═════ Input data ═════

(** * challenge-azure: the iRail liveboard ingestion pipeline

    A shallow embedding of [function_app.py]: the liveboard client
    ([get_liveboard]), the normaliser ([normalize_liveboard]), the
    de-duplicating insert ([insert_into_sql]) and the two triggers
    ([get_irail_data], [fetch_irail_data_timer]), followed by the properties
    the specification states about them.

    Conventions of the model.
    - A Python value that comes out of [json.loads] is a [json]; Python's
      [None] is [JNull].  JSON numbers are integers (no floats).
    - A Python exception is an [exn] carrying its class and [str(e)];
      [try/except] is a match on [result].
    - The world outside the process (environment, network, SQL server) is a
      record [world]; each function takes the world and returns the new one.
    - Logging and tracing calls do not influence any value and are left out. *)

From Stdlib Require Import ZArith QArith List String Ascii Bool Lia.
Import ListNotations.
Local Open Scope string_scope.
Local Open Scope Z_scope.
Set Warnings "-register-all".

(* ===================================================================== *)
(** ** Python values, exceptions *)
(* ===================================================================== *)

Inductive json : Type :=
| JNull
| JBool (b : bool)
| JNum (n : Z)
| JStr (s : string)
| JArr (items : list json)
| JObj (fields : list (string * json)).
(** X22.  A lost frame comes back as it was: on a stream that is neither
    canceled nor shut down and has nothing else to retransmit, when the
    frame [f] is lost and the packer then asks with a budget that holds it
    (less the 9 bytes kept back when PR is enabled), [popStreamFrame] hands
    out [f] again, now with its length, and the stream is in the state it
    was in before the loss.  The flag returned is [true]. *)
Theorem lost_frame_comes_back
    (cfg : PRConfig) (s : sendStream) (f : StreamFrame) (b l : Z) :
  canceledWrite s = false ->
  closeForShutdownErr s = None ->
  retransmissionQueue s = [] ->
  0 < numOutstandingFrames s < 2 ^ 63 ->
  StreamFrame_Length (with_length f) = Ok l ->
  l <= (if PR_ENABLED cfg then sub64 b (1 + 8) else b) ->
  exists s1,
    queueRetransmission s f = Ok (s1, [onHasStreamData (streamID s)]) /\
    popStreamFrame cfg s1 b
    = Ok (Some (examples.handed_out cfg (with_length f)), true, s, []).
Proof.
  intros Hc Hs Hq Hn HL Hb. pose proof (live_hook_no_panic _ Hn) as Hp.
  unfold queueRetransmission. rewrite Hc.
  cbn [numOutstandingFrames set_numOutstandingFrames set_retransmissionQueue
       streamID].
  rewrite Hp, Hq. cbn [app].
  eexists. split; [reflexivity |].
  unfold popStreamFrame, popNewOrRetransmittedStreamFrame, maybeGetRetransmission.
  cbn [canceledWrite closeForShutdownErr retransmissionQueue
       set_numOutstandingFrames set_retransmissionQueue].
  rewrite Hc, Hs. cbn [orb isSome].
  match goal with
  | |- context [len [?x] >? 0] => change (len [x] >? 0) with true
  end.
  cbv iota.
  unfold StreamFrame_MaybeSplitOffFrame.
  fold (with_length f). rewrite HL. cbn [bind].
  assert (Hge : ((if PR_ENABLED cfg then sub64 b (1 + 8) else b) >=? l) = true).
  { apply Z.geb_le. exact Hb. }
  rewrite Hge. cbn [bind isSome orb].
  assert (Est :
    set_numOutstandingFrames
      (add64 (sub64 (numOutstandingFrames s) 1) 1)
      (set_retransmissionQueue []
         (set_numOutstandingFrames (sub64 (numOutstandingFrames s) 1)
            (set_retransmissionQueue [with_length f] s))) = s).
  { rewrite sub64_small by lia. rewrite add64_small by lia.
    replace (numOutstandingFrames s - 1 + 1) with (numOutstandingFrames s) by lia.
    destruct s. cbn in Hq. subst. reflexivity. }
  unfold examples.handed_out.
  cbn [numOutstandingFrames set_numOutstandingFrames set_retransmissionQueue].
  destruct (PR_ENABLED cfg); rewrite Est; reflexivity.
Qed.

Lemma lost_frame_comes_back_witness :
  exists s1,
    queueRetransmission examples.one_in_flight
      (mkStreamFrame 4 0 examples.xxxxx false false true)
    = Ok (s1, [onHasStreamData (streamID examples.one_in_flight)]) /\
    popStreamFrame examples.cfg128 s1 1200
    = Ok (Some (examples.handed_out examples.cfg128
                  (with_length (mkStreamFrame 4 0 examples.xxxxx false false true))),
          true, examples.one_in_flight, []).
Proof.
  apply (lost_frame_comes_back examples.cfg128 examples.one_in_flight
           (mkStreamFrame 4 0 examples.xxxxx false false true) 1200 8).
  - reflexivity.
  - reflexivity.
  - reflexivity.
  - cbn. lia.
  - reflexivity.
  - vm_compute. discriminate.
Defined.


(** *** What is never taken back *)

Ltac grows :=
  unfold only_grows;
  split; [exists []; rewrite app_nil_r; reflexivity |];
  repeat apply conj; intros; try reflexivity; try assumption.

Lemma only_grows_refl (s : sendStream) : only_grows s s.
Proof. grows. Qed.

Lemma only_grows_trans (s1 s2 s3 : sendStream) :
  only_grows s1 s2 -> only_grows s2 s3 -> only_grows s1 s3.
Proof.
  intros ([l1 Q1] & I1 & C1 & D1 & W1 & F1 & K1)
         ([l2 Q2] & I2 & C2 & D2 & W2 & F2 & K2).
  unfold only_grows.
  split; [exists (l1 ++ l2); rewrite Q2, Q1, app_assoc; reflexivity |].
  split; [congruence |].
  repeat apply conj; intros; auto.
Qed.

Lemma getDataForWriting_grows (s s' : sendStream) (f f' : StreamFrame) (m : Z)
    (evs : list event) :
  getDataForWriting s f m = Ok (f', s', evs) -> only_grows s s'.
Proof.
  unfold getDataForWriting. intros H.
  repeat split_cond H; try discriminate; apply Ok_inj in H;
    injection H as _ <- _; grows.
Qed.

Lemma popNewStreamFrameWithoutBuffer_grows (s s' : sendStream) (f f' : StreamFrame)
    (m w : Z) (more : bool) (evs : list event) :
  popNewStreamFrameWithoutBuffer s f m w = Ok (more, f', s', evs) -> only_grows s s'.
Proof.
  unfold popNewStreamFrameWithoutBuffer. intros H.
  apply bind_Ok_inv in H. destruct H as (maxDataLen & _ & H).
  destruct (maxDataLen =? 0).
  - apply Ok_inj in H. injection H as _ _ <- _. apply only_grows_refl.
  - apply bind_Ok_inv in H. destruct H as ([[f1 s1] e1] & Hg & H).
    apply Ok_inj in H. injection H as _ _ <- _.
    exact (getDataForWriting_grows _ _ _ _ _ _ Hg).
Qed.

Lemma popNewStreamFrame_grows (s s' : sendStream) (m w : Z)
    (f : option StreamFrame) (more : bool) (evs : list event) :
  popNewStreamFrame s m w = Ok (f, more, s', evs) -> only_grows s s'.
Proof.
  unfold popNewStreamFrame. intros H.
  destruct (nextFrame s) as [nf |].
  - apply bind_Ok_inv in H. destruct H as (mdl & _ & H).
    repeat split_cond H; try discriminate; apply Ok_inj in H;
      injection H as _ _ <- _; grows.
  - apply bind_Ok_inv in H. destruct H as ([[[more1 f1] s1] e1] & Hp & H).
    apply popNewStreamFrameWithoutBuffer_grows in Hp.
    split_cond H; apply Ok_inj in H; injection H as _ _ <- _; exact Hp.
Qed.

Lemma maybeGetRetransmission_grows (s s' : sendStream) (m : Z)
    (f : option StreamFrame) (more : bool) :
  maybeGetRetransmission s m = Ok (f, more, s') -> only_grows s s'.
Proof.
  unfold maybeGetRetransmission. intros H.
  destruct (retransmissionQueue s) as [| f0 rest]; [discriminate |].
  apply bind_Ok_inv in H. destruct H as ([[nf ns] f1] & _ & H).
  destruct ns; apply Ok_inj in H; injection H as _ _ <-; grows.
Qed.

Lemma popNewData_grows (s s' : sendStream) (m : Z)
    (f : option StreamFrame) (more : bool) (evs : list event) :
  popNewData s m = Ok (f, more, s', evs) -> only_grows s s'.
Proof.
  unfold popNewData. intros H.
  destruct ((dataForWriting_len s =? 0) && negb (isSome (nextFrame s))).
  - split_cond H; apply Ok_inj in H; injection H as _ _ <- _; grows.
  - destruct (SendWindowSize (flowController s) =? 0).
    + destruct (IsNewlyBlocked (flowController s)) as [[isBlocked offset] fc].
      destruct isBlocked; apply Ok_inj in H; injection H as _ _ <- _; grows.
    + apply bind_Ok_inv in H. destruct H as ([[[f1 more1] s1] e1] & Hp & H).
      apply popNewStreamFrame_grows in Hp.
      destruct f1 as [f1 |]; [| discriminate].
      apply Ok_inj in H. injection H as _ _ <- _.
      apply (only_grows_trans _ _ _ Hp).
      destruct (StreamFrame_DataLen f1 >? 0);
        match goal with
        | |- only_grows _ (if ?c then _ else _) => destruct c; grows
        end.
Qed.

Lemma popNewOrRetransmittedStreamFrame_grows (s s' : sendStream) (m : Z)
    (f : option StreamFrame) (more : bool) (evs : list event) :
  popNewOrRetransmittedStreamFrame s m = Ok (f, more, s', evs) -> only_grows s s'.
Proof.
  unfold popNewOrRetransmittedStreamFrame. intros H.
  destruct (canceledWrite s || isSome (closeForShutdownErr s)).
  - apply Ok_inj in H. injection H as _ _ <- _. apply only_grows_refl.
  - destruct (len (retransmissionQueue s) >? 0).
    + apply bind_Ok_inv in H. destruct H as ([[f1 more1] s1] & Hm & H).
      apply maybeGetRetransmission_grows in Hm.
      destruct (isSome f1 || more1).
      * destruct f1; apply Ok_inj in H; injection H as _ _ <- _; exact Hm.
      * apply popNewData_grows in H. exact (only_grows_trans _ _ _ Hm H).
    + exact (popNewData_grows _ _ _ _ _ _ H).
Qed.

Lemma popStreamFrame_grows (cfg : PRConfig) (s s' : sendStream) (m : Z)
    (f : option ackhandler_Frame) (more : bool) (evs : list event) :
  popStreamFrame cfg s m = Ok (f, more, s', evs) -> only_grows s s'.
Proof.
  unfold popStreamFrame. intros H.
  apply bind_Ok_inv in H. destruct H as ([[[f1 more1] s1] e1] & Hp & H).
  apply popNewOrRetransmittedStreamFrame_grows in Hp.
  apply (only_grows_trans _ _ _ Hp).
  destruct f1 as [f1 |].
  - destruct (PR_ENABLED cfg); apply Ok_inj in H; injection H as _ _ <- _; grows.
  - apply Ok_inj in H. injection H as _ _ <- _. apply only_grows_refl.
Qed.

Lemma Write_loop_grows (s s' : sendStream) (p : list byte) (now' : Z)
    (notified : bool) (evs : list event) (out : WriteOutcome) :
  Write_loop s p now' notified = (s', evs, out) -> only_grows s s'.
Proof.
  unfold Write_loop. intros H.
  repeat split_cond H; injection H as <- _ _; grows.
Qed.

Lemma Write_grows (s s' : sendStream) (p : list byte) (now now' : Z)
    (evs : list event) (out : WriteOutcome) :
  Write s p now now' = (s', evs, out) -> only_grows s s'.
Proof.
  unfold Write. intros H.
  destruct (Write_entry s now) as [[n err] |].
  - injection H as <- _ _. apply only_grows_refl.
  - destruct (len p =? 0).
    + injection H as <- _ _. apply only_grows_refl.
    + apply Write_loop_grows in H.
      refine (only_grows_trans _ _ _ _ H). grows.
Qed.

Lemma acked_grows (s s' : sendStream) (evs : list event) :
  frameAcked s = Ok (s', evs) -> only_grows s s'.
Proof.
  unfold frameAcked, isNewlyCompleted. intros H.
  repeat split_cond H; try discriminate; apply Ok_inj in H;
    injection H as <- _; grows.
Qed.

Lemma queueRetransmission_grows (s s' : sendStream) (f : StreamFrame)
    (evs : list event) :
  queueRetransmission s f = Ok (s', evs) -> only_grows s s'.
Proof.
  unfold queueRetransmission. intros H.
  repeat split_cond H; try discriminate; apply Ok_inj in H;
    injection H as <- _; grows.
Qed.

═════

_What the task asks:_ For every line in the data above that has the string "true", return that line.

_Task output:_
    was in before the loss.  The flag returned is [true]. *)
    = Ok (Some (examples.handed_out cfg (with_length f)), true, s, []).
  | |- context [len [?x] >? 0] => change (len [x] >? 0) with true
  assert (Hge : ((if PR_ENABLED cfg then sub64 b (1 + 8) else b) >=? l) = true).
      (mkStreamFrame 4 0 examples.xxxxx false false true)
                  (with_length (mkStreamFrame 4 0 examples.xxxxx false false true))),
          true, examples.one_in_flight, []).
           (mkStreamFrame 4 0 examples.xxxxx false false true) 1200 8).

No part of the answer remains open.